For the records below, report how many lines include the word "else". Only the number should appear.

++++ DATA SUPPLIED

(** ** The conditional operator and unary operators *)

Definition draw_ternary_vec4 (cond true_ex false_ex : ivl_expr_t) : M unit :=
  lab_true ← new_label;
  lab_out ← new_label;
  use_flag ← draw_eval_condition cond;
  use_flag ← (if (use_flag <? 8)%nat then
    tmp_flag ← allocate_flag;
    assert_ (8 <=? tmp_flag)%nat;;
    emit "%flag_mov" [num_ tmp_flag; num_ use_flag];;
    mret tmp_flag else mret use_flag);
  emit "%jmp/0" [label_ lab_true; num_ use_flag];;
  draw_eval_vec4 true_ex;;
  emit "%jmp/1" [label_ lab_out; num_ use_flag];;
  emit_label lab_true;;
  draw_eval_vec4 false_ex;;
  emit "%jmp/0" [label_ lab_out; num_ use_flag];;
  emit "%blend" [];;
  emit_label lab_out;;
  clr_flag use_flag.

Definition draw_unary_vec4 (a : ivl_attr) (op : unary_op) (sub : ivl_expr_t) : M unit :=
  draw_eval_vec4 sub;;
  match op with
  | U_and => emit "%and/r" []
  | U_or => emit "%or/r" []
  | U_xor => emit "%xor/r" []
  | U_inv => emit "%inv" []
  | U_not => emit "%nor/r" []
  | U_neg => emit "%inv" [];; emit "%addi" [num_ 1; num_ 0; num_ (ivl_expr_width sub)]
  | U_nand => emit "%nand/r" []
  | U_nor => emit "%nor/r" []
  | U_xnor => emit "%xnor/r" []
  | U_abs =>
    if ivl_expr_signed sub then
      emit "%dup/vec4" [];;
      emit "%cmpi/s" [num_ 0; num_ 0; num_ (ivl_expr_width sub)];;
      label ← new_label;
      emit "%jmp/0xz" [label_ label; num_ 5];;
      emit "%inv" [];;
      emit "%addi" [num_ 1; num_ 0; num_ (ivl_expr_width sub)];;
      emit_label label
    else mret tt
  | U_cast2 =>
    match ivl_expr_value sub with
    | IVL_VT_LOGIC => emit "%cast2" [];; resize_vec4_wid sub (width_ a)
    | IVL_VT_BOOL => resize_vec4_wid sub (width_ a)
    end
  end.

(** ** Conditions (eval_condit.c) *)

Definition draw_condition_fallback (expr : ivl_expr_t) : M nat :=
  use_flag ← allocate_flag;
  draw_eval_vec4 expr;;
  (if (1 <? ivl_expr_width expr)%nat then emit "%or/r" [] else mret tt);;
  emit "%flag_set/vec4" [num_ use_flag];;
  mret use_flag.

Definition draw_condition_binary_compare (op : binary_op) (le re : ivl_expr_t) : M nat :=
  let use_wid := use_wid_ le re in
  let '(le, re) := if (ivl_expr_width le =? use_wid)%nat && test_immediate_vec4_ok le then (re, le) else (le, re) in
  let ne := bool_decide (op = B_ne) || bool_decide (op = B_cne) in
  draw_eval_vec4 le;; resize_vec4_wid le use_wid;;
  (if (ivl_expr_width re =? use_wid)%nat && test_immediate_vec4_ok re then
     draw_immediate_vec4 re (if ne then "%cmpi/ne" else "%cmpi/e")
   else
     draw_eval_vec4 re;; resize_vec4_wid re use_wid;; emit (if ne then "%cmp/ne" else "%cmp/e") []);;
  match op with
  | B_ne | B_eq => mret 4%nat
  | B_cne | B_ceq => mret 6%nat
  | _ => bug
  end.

++++++++

**EXERCISE RESPONSE:** 7